▼

(** *** Construction, statement by statement *)

Lemma init_steps b s (w : World) :
  __init__ b s w
  = _setup_shortcuts
      (invoke self_on_volume_changed
        (invoke self_on_position_changed
          (invoke self_on_length_changed
            (invoke self_on_lock_ui_changed
              (invoke self_on_book_changed
                (_connect_widgets
                  (_connect_view_model (construction_prefix b s w)))))))).
Proof. unfold __init__, construction_prefix, invoke, then_. reflexivity. Qed.

Lemma construction_prefix_frame b s (w : World) :
  trace (construction_prefix b s w) = trace w
  ∧ vm (construction_prefix b s w) = vm w
  ∧ play_button (self (construction_prefix b s w)) = play_button (self w).
Proof. split_world w. by run_statements. Qed.

Lemma connect_view_model_self (w : World) : self (_connect_view_model w) = self w.
Proof. split_world w. by run_statements. Qed.

Lemma connect_widgets_frame (w : World) :
  trace (_connect_widgets w) = trace w
  ∧ vm (_connect_widgets w) = vm w
  ∧ play_button (self (_connect_widgets w)) = play_button (self w).
Proof. split_world w. by run_statements. Qed.

Lemma setup_shortcuts_frame (w : World) :
  trace (_setup_shortcuts w) = trace w
  ∧ vm (_setup_shortcuts w) = vm w
  ∧ self (_setup_shortcuts w) = self w.
Proof. split_world w. by run_statements. Qed.

Lemma init_trace b s (w : World) :
  trace (__init__ b s w)
  = trace w
    ++ ((λ b, PlaybackControl (bind_to b.1 b.2)) <$> view_model_bindings)
    ++ [Invoked self_on_book_changed; Invoked self_on_lock_ui_changed;
        Invoked self_on_length_changed; Invoked self_on_position_changed;
        Invoked self_on_volume_changed].
Proof.
  rewrite init_steps.
  rewrite (proj1 (setup_shortcuts_frame _)), !invoke_trace.
  rewrite (proj1 (connect_widgets_frame _)), connect_view_model_trace.
  rewrite (proj1 (construction_prefix_frame _ _ _)).
  by rewrite <- !app_assoc.
Qed.

Lemma init_observers b s (w : World) :
  PlaybackControlViewModel.observers (vm (__init__ b s w))
  = Binder.bind_all view_model_bindings (PlaybackControlViewModel.observers (vm w)).
Proof.
  rewrite init_steps.
  rewrite (proj1 (proj2 (setup_shortcuts_frame _))), !invoke_view_model.
  rewrite (proj1 (proj2 (connect_widgets_frame _))), connect_view_model_observers.
  by rewrite (proj1 (proj2 (construction_prefix_frame _ _ _))).
Qed.

Lemma init_play_button b s (w : World) :
  play_button (self (__init__ b s w)) = play_button (self w).
Proof.
  rewrite init_steps.
  rewrite (proj2 (proj2 (setup_shortcuts_frame _))).
  rewrite !invoke_play_button by done.
  rewrite (proj2 (proj2 (connect_widgets_frame _))), connect_view_model_self.
  by rewrite (proj2 (proj2 (construction_prefix_frame _ _ _))).
Qed.
Section FactoryExamples.
Import EmbeddingServiceFactory ScriptedProviders.
#[local] Existing Instance Scripted.runtime.
#[local] Existing Instance ScriptedProviders.classes.

(** C9, witness: a constructor whose service cannot report its model. *)
Lemma createService_reads_model_info_witness :
  createService (only_provider "Broken") (registerProvider "broken" broken_info ∅)
    (Scripted.start [])
  = (Threw (Error "model info unavailable"), Scripted.start []).
Proof.
  eapply (createService_reads_model_info (only_provider "Broken")
            (registerProvider "broken" broken_info ∅) broken_info (Scripted.start [])).
  - reflexivity.
  - reflexivity.
  - reflexivity.
Defined.





(** C3, witness: the environment names a provider whose constructor always
    throws; the call returns the default service, whose model information
    is that of the synthetic provider. *)
Lemma createFromEnvironment_never_throws_witness :
  ∃ service st',
    createFromEnvironment {[ "EMBEDDING_PROVIDER" := "Flaky" ]}
      (registerProvider "flaky" failing builtin_providers) (Scripted.start [])
    = (Returned service, st')
    ∧ service = DefaultEmbeddingService None
    ∧ st' = Scripted.start [].
Proof.
  destruct (createFromEnvironment_never_throws
              {[ "EMBEDDING_PROVIDER" := "Flaky" ]}
              (registerProvider "flaky" failing builtin_providers) (Scripted.start []))
    as (service & st' & Hrun & _ & _ & Hfail).
  exists service, st'. split; [exact Hrun|].
  apply (Hfail (Error "cannot construct")).
  - vm_compute. discriminate.
  - vm_compute. reflexivity.
Defined.

End FactoryExamples.

(* ===================================================================== *)
(** * Runs on the scripted runtime *)
(* ===================================================================== *)

Section Runs.
Import OllamaEmbeddingService EmbeddingServiceFactory ScriptedProviders.
#[local] Existing Instance Scripted.runtime.
#[local] Existing Instance ScriptedProviders.classes.
(** C1, as the code has it.  Within one step the ceiling is respected
    when the step starts within it: a warm-up step, and a stabilization
    step, that starts with the manual output at or below the ceiling of
    the active range writes no manual output above the ceiling of the range
    active at the write; the block that sets the baseline at the start and
    at the end of the stabilization loop writes it with the range OFF,
    within the ceiling 100 when the baseline is at most 100, as it is when
    the ten heater percentages read are numbers at most 100. *)
Theorem writes_within_ceiling_in_one_step (s : Instrument)
    (target_temperature : pyfloat) (temperature_data : list pyfloat)
    (target_pressure : pyfloat) (pressure_data : list pyfloat)
    (percentages : list pyfloat) (first_pressure : pyfloat)
    (readings : list (pyfloat * pyfloat)) (name : string) (q1 q2 : Q) :
  sample_space_manual_output s = Fin q2 ->
  (q2 <= inject_Z (HeaterMaxPercent (sample_space_heater_range s)))%Q ->
  cold_head_manual_output s = Fin q1 ->
  (q1 <= inject_Z (HeaterMaxPercent (cold_head_heater_range s)))%Q ->
  List.length percentages = 10%nat ->
  Forall (number_at_most 100) percentages ->
  let within (s' : Instrument) :=
    exists new, written s' = (new ++ written s)%list
                /\ Forall within_ceiling new in
  within (snd (check_warmup_heater_status target_temperature
                 temperature_data s))
  /\ within (snd (attempt_stabilization_by_pressure target_pressure
                    pressure_data s))
  /\ within (snd (write_baseline (round1 (mean percentages)) name s))
  /\ within (snd (stabilization_loop percentages first_pressure readings s)).
Proof.
  intros Hq2 Hle2 Hq1 Hle1 Hlen Hall. cbv zeta.
  split; [exact (check_warmup_within_ceiling s _ _ q2 Hq2 Hle2)|].
  split; [exact (attempt_stabilization_within_ceiling s _ _ q1 Hq1 Hle1)|].
  split.
  - apply write_baseline_within_ceiling.
    destruct (round1_at_most (mean percentages)) as [v [-> Hv]]; [|exact Hv].
    apply mean_at_most; [|exact Hall].
    destruct percentages; [discriminate Hlen | discriminate].
  - destruct (stabilization_loop_within_ceiling percentages first_pressure
                readings s Hlen Hall) as (_ & Hw & Hf).
    eexists. split; [|exact Hf]. rewrite Hw. now rewrite app_assoc.
Qed.

End WarmupFacts.

(** ** Starting and stopping *)

Section StartStop.
Import TemperatureController Threads Calls.

(** No call of [start_pressure_stabilization] or
    [stop_pressure_stabilization] sets [stop_stabilization_event] when it
    is [None]: each raises and changes nothing. *)
Lemma stabilization_call_raises (c : call) (w : World) :
  on_stabilization c = true -> stop_stabilization_event w = None ->
  exists attr, perform c w = (Raise (AttributeError attr), w).
Proof.
  intros Hc Hn. destruct c; try discriminate Hc.
  - exists "is_set". unfold perform, start_pressure_stabilization, bind, gets,
      is_set. now rewrite Hn.
  - exists "set". unfold perform, stop_pressure_stabilization, bind, gets,
      event_set. now rewrite Hn.
Qed.

Lemma stabilization_calls_raise (calls : list call) :
  forall w : World,
    forallb on_stabilization calls = true ->
    stop_stabilization_event w = None ->
    snd (perform_all calls w) = w
    /\ Forall (fun r => is_ok r = false) (fst (perform_all calls w)).
Proof.
  induction calls as [|c rest IH]; intros w Hall Hn.
  - split; [reflexivity | constructor].
  - simpl in Hall. apply andb_true_iff in Hall. destruct Hall as [Hc Hrest].
    destruct (stabilization_call_raises c w Hc Hn) as [attr E].
    cbn [perform_all]. rewrite E.
    destruct (IH w Hrest Hn) as [Hw Hr].
    destruct (perform_all rest w) as [rs w'']. cbn [fst snd] in *.
    split; [exact Hw|]. constructor; [reflexivity | exact Hr].
Qed.

(** After a start of the warm-up, two stops in a row do not raise, and
    on an open session they leave the sample-space heater OFF at 0. *)
Lemma stop_warmup_twice (w : World) (e : nat) :
  stop_warmup_event w = Some e ->
  let w1 := snd (stop_sample_space_warmup w) in
  let w2 := snd (stop_sample_space_warmup w1) in
  fst (stop_sample_space_warmup w) = Ok tt
  /\ fst (stop_sample_space_warmup w1) = Ok tt
  /\ (connected (instrument w) = true ->
      sample_space_heater_range (instrument w2) = OFF
      /\ sample_space_manual_output (instrument w2) = of_Z 0).
Proof.
  intros He.
  assert (Stop : forall w0 : World,
             stop_warmup_event w0 = Some e ->
             exists w0',
               stop_sample_space_warmup w0 = (Ok tt, w0')
               /\ stop_warmup_event w0' = Some e
               /\ connected (instrument w0') = connected (instrument w0)
               /\ (connected (instrument w0) = true ->
                   sample_space_heater_range (instrument w0') = OFF
                   /\ sample_space_manual_output (instrument w0') = of_Z 0)).
  { intros w0 H0.
    unfold stop_sample_space_warmup, bind, gets, event_set, on_instrument.
    rewrite H0. cbn [instrument].
    unfold set_sample_space_manual_output, quick_write_manual_output.
    cbn [instrument].
    destruct (connected (instrument w0)) eqn:Hc.
    - rewrite (set_range_name_connected "off" OFF) by
        (first [now rewrite connected_receive_output | exact item_off]).
      eexists. split; [reflexivity|]. cbn [instrument stop_warmup_event].
      rewrite connected_receive_range, connected_receive_output.
      split; [first [exact H0 | reflexivity]|].
      split; [first [reflexivity | assumption]|]. intros _. split; reflexivity.
    - pose proof (set_heater_range_closed SAMPLE_SPACE_OUT_CHANNEL
                    (RangeName "off") (instrument w0) Hc) as Hs.
      pose proof (set_heater_range_result SAMPLE_SPACE_OUT_CHANNEL "off"
                    (instrument w0)) as Hres.
      rewrite item_off in Hres.
      unfold set_sample_space_heater_range.
      destruct (set_heater_range (RangeName "off") SAMPLE_SPACE_OUT_CHANNEL
                  (instrument w0)) as [res s']. cbn [fst snd] in *. subst.
      eexists. split; [reflexivity|]. cbn [instrument stop_warmup_event].
      split; [first [exact H0 | reflexivity]|].
      split; [first [reflexivity | assumption]|]. intros Habs.
      first [discriminate Habs | rewrite Hc in Habs; discriminate Habs]. }
  cbv zeta.
  destruct (Stop w He) as (w1 & E1 & He1 & Hc1 & Hoff1). rewrite E1.
  cbn [fst snd].
  destruct (Stop w1 He1) as (w2 & E2 & He2 & Hc2 & Hoff2). rewrite E2.
  cbn [fst snd].
  split; [reflexivity|]. split; [reflexivity|].
  intros Hc. apply Hoff2. congruence.
Qed.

▲

» **BRIEF**
The number of lines in the data that hold "sets" is all that should be given.

» **ANSWER TO THIS PROBLEM**
2